To minimize sample dilution effect on SARS-CoV-2 pool testing, we assessed analytical and diagnostic performance of a new methodology, namely swab pooling. In this method, swabs are pooled at the time of collection, as opposed to pooling of equal volumes from individually collected samples. Paired analysis of pooled and individual samples from 613 patients revealed 94 positive individuals. Having individual testing as reference, no false-positives or false-negatives were observed for swab pooling. In additional 18,922 patients screened with swab pooling (1,344 pools), mean Cq differences between individual and pool samples ranged from 0.1 (Cr.I. -0.98 to 1.17) to 2.09 (Cr.I. 1.24 to 2.94). Overall, 19,535 asymptomatic patients were screened using 4,400 RT-qPCR assays. This corresponds to an increase of 4.4 times in laboratory capacity and a reduction of 77% in required tests. Therefore, swab pooling represents a major alternative for reliable and large-scale screening of SARS-CoV-2 in low prevalence populations.

Fig 1. Molecular screening for SARS-CoV-2 through swab pooling method.

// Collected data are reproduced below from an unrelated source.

(* ===== verification/Struct.v ===== *)
(** * Python's [struct]

    [struct.pack] and [struct.unpack_from] of the field codes the host programs
    use, in the network's order (no suffix) and in little endian ([le]).  A
    value out of the range of its field, or a buffer that is too short, raises
    [struct.error]: [None]. *)
From S2P Require Import Prelude.

Module Struct.
Definition pack_B (v : Z) : option (list Z) := if (0 <=? v) && (v <? 256) then Some [v] else None.
Definition pack_H (v : Z) : option (list Z) := if (0 <=? v) && (v <? 2 ^ 16) then Some [u8 (v ≫ 8); u8 v] else None.
Definition pack_I (v : Z) : option (list Z) := if (0 <=? v) && (v <? 2 ^ 32) then Some (put_be32 v) else None.
Definition pack_le_I (v : Z) : option (list Z) := if (0 <=? v) && (v <? 2 ^ 32) then Some (put_le32 v) else None.
Definition pack_le_H (v : Z) : option (list Z) := if (0 <=? v) && (v <? 2 ^ 16) then Some (put_le16 v) else None.
Fixpoint pack (fields : list (option (list Z))) : option (list Z) :=
  match fields with
  | [] => Some []
  | f :: fields => b ← f; bs ← pack fields; Some (b ++ bs)
  end.
Definition unpack_I (buf : list Z) (off : Z) : option Z := if off + 4 <=? len buf then Some (be32_at buf off) else None.

(** [b[:32].ljust(32, b"\x00")]: the 32s field. *)
Definition ljust32 (b : list Z) : list Z := take 32 b ++ replicate (32 - length (take 32 b)) 0.
End Struct.

Ltac struct_field := intros Hv; by rewrite (proj2 (Z.leb_le _ _)), (proj2 (Z.ltb_lt _ _)) by lia.

Lemma pack_B_some v : is_byte v → Struct.pack_B v = Some [v].
Proof. unfold is_byte, Struct.pack_B. struct_field. Qed.
Lemma pack_H_some v : is_u16 v → Struct.pack_H v = Some [u8 (v ≫ 8); u8 v].
Proof. unfold is_u16, Struct.pack_H. struct_field. Qed.
Lemma pack_I_some v : is_u32 v → Struct.pack_I v = Some (put_be32 v).
Proof. unfold is_u32, Struct.pack_I. struct_field. Qed.
Lemma pack_le_I_some v : is_u32 v → Struct.pack_le_I v = Some (put_le32 v).
Proof. unfold is_u32, Struct.pack_le_I. struct_field. Qed.
Lemma pack_le_H_some v : is_u16 v → Struct.pack_le_H v = Some (put_le16 v).
Proof. unfold is_u16, Struct.pack_le_H. struct_field. Qed.

Lemma ljust_full b : length b = 32%nat → Struct.ljust32 b = b.
Proof. intros Hb. unfold Struct.ljust32. rewrite take_ge by lia. rewrite Hb. cbn. by rewrite app_nil_r. Qed.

1) From each individual, two swabs are collected. One nasopharynx swab is collected from one nostril and stored in an individual 3 mL tube. Then, another swab is collected through the other nostril and stored in a 5 mL tube containing up to 15 other individuals (pool tube). 2) In the laboratory, the RNA from pooled swabs is extracted, and SARS-CoV-2 detection is performed using RT-qPCR. If a given tested pool presents a positive result, all corresponding individual samples are then processed to identify infected patients.

Fig 2. Swab pooling and dilution effects.

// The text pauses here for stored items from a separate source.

Lemma represents_datalen ctx s : represents ctx s → datalen ctx = len s mod 64 ∧ 0 ≤ datalen ctx < 64.
Proof.
  intros (bs & r & -> & Hbs & Hr & _ & _ & _ & Hdl & _).
  rewrite Hdl, len_app.
  assert (E : len (concat bs) = 64 * Z.of_nat (length bs)).
  { clear -Hbs. induction Hbs as [|b bs Hb]; simpl; [done|]. lia_len. }
  rewrite E, Z.mul_comm, Z.add_comm, Z.mod_add by lia. rewrite Z.mod_small; unfold len; lia.
Qed.

(** The padding loop stops after at most 63 bytes, at position 56. *)
Lemma pad_loop_represents fuel ctx s :
  represents ctx s → is_bytes s → (56 - len s) mod 64 < Z.of_nat fuel →
  represents (pad_loop fuel ctx) (s ++ replicate (Z.to_nat ((56 - len s) mod 64)) 0) ∧
  datalen (pad_loop fuel ctx) = 56.
Proof.
  revert ctx s. induction fuel as [|fuel IH]; intros ctx s Hc Hs Hf.
  { pose proof (Z.mod_pos_bound (56 - len s) 64). lia. }
  destruct (represents_datalen _ _ Hc) as [Hd Hd']. simpl.
  destruct (Z.eqb_spec (datalen ctx) 56) as [H|H].
  - replace ((56 - len s) mod 64) with 0 by (clear -Hd H; zdivmod).
    simpl. by rewrite app_nil_r.
  - assert (Hk : (56 - len (s ++ [0])) mod 64 = (56 - len s) mod 64 - 1).
    { rewrite len_app. change (len [0]) with 1. clear -Hd H Hd'. zdivmod. }
    destruct (IH (sha256_append_byte ctx 0) (s ++ [0])) as [Hr He].
    + by apply append_represents.
    + apply bytes_app. split; [done|]. by repeat constructor.
    + lia.
    + split; [|done]. revert Hr. rewrite Hk.
      pose proof (Z.mod_pos_bound (56 - len (s ++ [0])) 64 ltac:(lia)).
      replace (Z.to_nat ((56 - len s) mod 64)) with (S (Z.to_nat ((56 - len s) mod 64 - 1))) by lia.
      simpl. by rewrite <- app_assoc.
Qed.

(A) In a laboratory controlled experiment, 16 positive samples were inoculated in negative individual and pool samples maintaining the dilution factor of 1.67 between individual (3 mL) and swab pooling (5 mL) samples. Mean Cq differences between individual and pool samples estimated for E and RdRp genes along with 95% credibility intervals are shown in the top-left corner of the graphs. (B) Expected Cq variations (ΔCq) for sample pooling methods with 10, 16 or 32 samples compared to swab pooling in different amplification efficiencies. Expected ΔCq was calculated using Efficiency^slope = dilution factor [–31]. In swab pooling, the number of samples are not related to the dilution factor.

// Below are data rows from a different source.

(* ===== verification/Auth.v ===== *)
(** * Node authentication

    The keyed hash and the identity proof of src/xv6-riscv/user/discovery.c
    ([hmac_sha256], [cap_identity]) over the pre-shared key of discovery.h.  The
    reference is RFC 2104 over the SHA-256 of FIPS 180-4 ([FIPS.sha256]). *)
From stdpp Require Import base list.
From S2P Require Import Prelude Sha256.

Open Scope Z_scope.

(** ** The implementation *)

(** "distinf-shared-psk-v1", without the NUL. *)
Definition DISTINF_PSK : list Z :=
  [100; 105; 115; 116; 105; 110; 102; 45; 115; 104; 97; 114; 101; 100; 45; 112; 115; 107; 45; 118; 49].
Definition DISTINF_PSK_LEN : Z := 21.

(** The two scratch buffers [pad] and [c] of the C function are reused for the
    inner and the outer pass; [key] and [msg] are the buffers the lengths refer
    to. *)
Definition hmac_sha256 (key : list Z) (keylen : Z) (msg : list Z) (msglen : Z) : list Z :=
  let k := replicate 64 0 in
  let k := if 64 <? keylen then splice 0 (sha256_hash key keylen) k
           else splice 0 (slice 0 keylen key) k in
  let pad := map (λ b, Z.lxor b 0x36) k in
  let c := sha256_init ctx_uninit in
  let c := sha256_update c pad 64 in
  let c := sha256_update c msg msglen in
  let '(c, inner) := sha256_final c in
  let pad := map (λ b, Z.lxor b 0x5c) k in
  let c := sha256_init c in
  let c := sha256_update c pad 64 in
  let c := sha256_update c inner 32 in
  snd (sha256_final c).

Definition cap_identity (nonce : Z) : list Z :=
  let m := [u8 nonce; u8 (nonce ≫ 8); u8 (nonce ≫ 16); u8 (nonce ≫ 24)] in
  hmac_sha256 DISTINF_PSK DISTINF_PSK_LEN m 4.

(** ** The specification (RFC 2104) *)
Module RFC2104.

(** The key brought to the 64-byte block: hashed if longer, then zero-padded. *)
Definition block_key (key : list Z) : list Z :=
  let k := if decide (length key ≤ 64)%nat then key else FIPS.sha256 key in
  k ++ replicate (64 - length k) 0.

Definition xor_pad (k : list Z) (p : Z) : list Z := map (Z.lxor p) k.

Definition hmac (key msg : list Z) : list Z :=
  let k := block_key key in
  FIPS.sha256 (xor_pad k 0x5c ++ FIPS.sha256 (xor_pad k 0x36 ++ msg)).

End RFC2104.

Example hmac_rfc4231_case2 :
  hmac_sha256 [0x4a; 0x65; 0x66; 0x65] 4
    [0x77; 0x68; 0x61; 0x74; 0x20; 0x64; 0x6f; 0x20; 0x79; 0x61; 0x20; 0x77; 0x61; 0x6e; 0x74;
     0x20; 0x66; 0x6f; 0x72; 0x20; 0x6e; 0x6f; 0x74; 0x68; 0x69; 0x6e; 0x67; 0x3f] 28 =
  [0x5b; 0xdc; 0xc1; 0x46; 0xbf; 0x60; 0x75; 0x4e; 0x6a; 0x04; 0x24; 0x26; 0x08; 0x95; 0x75; 0xc7;
   0x5a; 0x00; 0x3f; 0x08; 0x9d; 0x27; 0x39; 0x83; 0x9d; 0xec; 0x58; 0xb9; 0x64; 0xec; 0x38; 0x43].
Proof. vm_compute. reflexivity. Qed.

(** ** Lemmas *)

Lemma lxor_byte a b : is_byte a → is_byte b → is_byte (Z.lxor a b).
Proof.
  unfold is_byte. intros Ha Hb. split; [apply Z.lxor_nonneg; lia|].
  destruct (Z.eq_dec (Z.lxor a b) 0) as [->|Hn]; [lia|].
  assert (H0 : 0 ≤ Z.lxor a b) by (apply Z.lxor_nonneg; lia).
  apply (Z.log2_lt_pow2 _ 8); [lia|].
  eapply Z.le_lt_trans; [apply Z.log2_lxor; lia|].
  apply Z.max_lub_lt; destruct (Z.eq_dec a 0) as [->|], (Z.eq_dec b 0) as [->|];
    simpl; try lia; apply Z.log2_lt_pow2; lia.
Qed.

Lemma xor_pad_bytes k p : is_bytes k → is_byte p → is_bytes (RFC2104.xor_pad k p).
Proof.
  intros Hk Hp. unfold RFC2104.xor_pad. apply Forall_fmap. eapply Forall_impl; [exact Hk|].
  intros x Hx. simpl. by apply lxor_byte.
Qed.

Lemma block_key_ok key : is_bytes key →
  is_bytes (RFC2104.block_key key) ∧ len (RFC2104.block_key key) = 64.
Proof.
  intros Hk. unfold RFC2104.block_key.
  assert (H0 : ∀ n, is_bytes (replicate n 0)).
  { intros n. apply Forall_replicate. unfold is_byte. lia. }
  case_decide; rewrite len_app; split; try (apply bytes_app; auto using fips_bytes).
  all: unfold len; rewrite length_replicate, ?fips_length; lia.
Qed.

(** The key block built with [memset] and [memmove]. *)
Lemma key_block_eq key keylen :
  is_bytes key → 0 ≤ keylen ≤ len key → 8 * keylen < 2 ^ 64 →
  (if 64 <? keylen then splice 0 (sha256_hash key keylen) (replicate 64 0)
   else splice 0 (slice 0 keylen key) (replicate 64 0)) =
  RFC2104.block_key (take (Z.to_nat keylen) key).
Proof.
  intros Hk Hl Hb. assert (Hlen : len (take (Z.to_nat keylen) key) = keylen).
  { unfold len in *. rewrite length_take. lia. }
  assert (E : ∀ bs, splice 0 bs (replicate 64 0) = bs ++ replicate (64 - length bs) 0).
  { intros bs. unfold splice. by rewrite drop_replicate. }
  unfold RFC2104.block_key, slice. change (Z.to_nat 0) with 0%nat. rewrite drop_0, !E.
  unfold len in *. destruct (Z.ltb_spec 64 keylen); case_decide; try lia; [|done].
  by rewrite hash_fips.
Qed.

Lemma hmac_rfc2104 key keylen msg msglen :
  is_bytes key → is_bytes msg → 0 ≤ keylen ≤ len key → 0 ≤ msglen ≤ len msg →
  keylen < 2 ^ 31 → msglen < 2 ^ 31 →
  hmac_sha256 key keylen msg msglen =
    RFC2104.hmac (take (Z.to_nat keylen) key) (take (Z.to_nat msglen) msg).
Proof.
  intros Hk Hm Hkl Hml Hkb Hmb. unfold hmac_sha256. rewrite key_block_eq by (done || lia).
  set (K := RFC2104.block_key (take (Z.to_nat keylen) key)).
  destruct (block_key_ok (take (Z.to_nat keylen) key)) as [HK HL]; [by apply Forall_take|].
  fold K in HK, HL.
  assert (P : ∀ p, map (λ b, Z.lxor b p) K = RFC2104.xor_pad K p).
  { intros p. apply map_ext. intros b. apply Z.lxor_comm. }
  rewrite !P. assert (L : ∀ p, len (RFC2104.xor_pad K p) = 64).
  { intros p. unfold RFC2104.xor_pad, len. by rewrite length_map. }
  assert (B : ∀ p, is_byte p → is_bytes (RFC2104.xor_pad K p)) by eauto using xor_pad_bytes.
  destruct (two_updates_fips ctx_uninit (RFC2104.xor_pad K 0x36) msg msglen) as [E1 D1];
    [done|apply B; unfold is_byte; lia|done|done|rewrite L; lia|].
  rewrite L in E1, D1. destruct (sha256_final _) as [c inner]. cbn [fst snd] in E1, D1. subst inner.
  set (I := FIPS.sha256 _). assert (HI : len I = 32) by (unfold len, I; by rewrite fips_length).
  destruct (two_updates_fips c (RFC2104.xor_pad K 0x5c) I 32) as [E2 _];
    [done|apply B; unfold is_byte; lia|apply fips_bytes|lia|rewrite L; lia|].
  rewrite L in E2. rewrite E2, <- HI, to_nat_len, firstn_all. done.
Qed.

Lemma cap_identity_length nonce : length (cap_identity nonce) = 32%nat.
Proof.
  unfold cap_identity. rewrite hmac_rfc2104; [apply fips_length| | |unfold len, DISTINF_PSK_LEN; simpl; lia..].
  - repeat constructor; unfold is_byte; lia.
  - repeat constructor; apply Z.mod_pos_bound; lia.
Qed.

Lemma cap_identity_bytes nonce : is_bytes (cap_identity nonce).
Proof.
  unfold cap_identity. rewrite hmac_rfc2104; [apply fips_bytes| | |unfold len, DISTINF_PSK_LEN; simpl; lia..].
  - repeat constructor; unfold is_byte; lia.
  - repeat constructor; apply Z.mod_pos_bound; lia.
Qed.

(** ** Properties *)

(** C36: [hmac_sha256] is the HMAC of RFC 2104 over SHA-256, for keys shorter and
    longer than the block and messages of any length an [int] can hold; the
    reuse of one pad buffer and one hash context for both passes is harmless. *)
Theorem hmac_sha256_rfc2104 key keylen msg msglen :
  is_bytes key → is_bytes msg → 0 ≤ keylen ≤ len key → 0 ≤ msglen ≤ len msg →
  keylen < 2 ^ 31 → msglen < 2 ^ 31 →
  hmac_sha256 key keylen msg msglen =
    RFC2104.hmac (take (Z.to_nat keylen) key) (take (Z.to_nat msglen) msg).
Proof. apply hmac_rfc2104. Qed.

Lemma hmac_sha256_rfc2104_witness :
  hmac_sha256 (replicate 80 7) 70 [1; 2; 3] 2 = RFC2104.hmac (replicate 70 7) [1; 2].
Proof.
  apply (hmac_sha256_rfc2104 (replicate 80 7) 70 [1; 2; 3] 2); try (unfold len; simpl; lia).
  - apply Forall_replicate. unfold is_byte. lia.
  - repeat constructor; unfold is_byte; lia.
Defined.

Fig 3. Paired analysis of pool and individual tests.

(A) Results for samples analyzed in parallel as pools and as individual tests. (B) Total number of positive samples for each positive pool. (C) Correlation between the number of positive samples within a given pool and the corresponding pool Cq (R: Pearson’s corr. coefficient; ⍴: Spearman’s rank corr. coefficient). Points were colored by the total number of individuals within the pool (pool size). (D) Cycle quantification values for positive pools and corresponding positive individual samples.

Fig 4. Large-scale molecular screening of SARS-CoV-2 with swab pooling.

(A) Number of positive pools related to the original pool size and the number of positive samples within the pool. (B) Correlation between Cq values from pools and their respective individual samples stratified by the number of positive samples within the pool (1, 2, and 3 or more positive individual samples). Point color represents the pool size (from less than 10 to 16 individuals). Cq values for the three marker genes tested were included. Correlation coefficients are presented in the figure (R: Pearson’s corr. coefficient; ⍴: Spearman’s rank corr. coefficient). (C) Cq values from individual tests and corresponding pools were assigned to each patient. A hierarchical model with patient-specific intercepts was used to estimate mean variations between individual and pool samples across varying genetic markers. Estimates for mean Cq differences along with 95% credible intervals are shown in the top-left corner of each graph.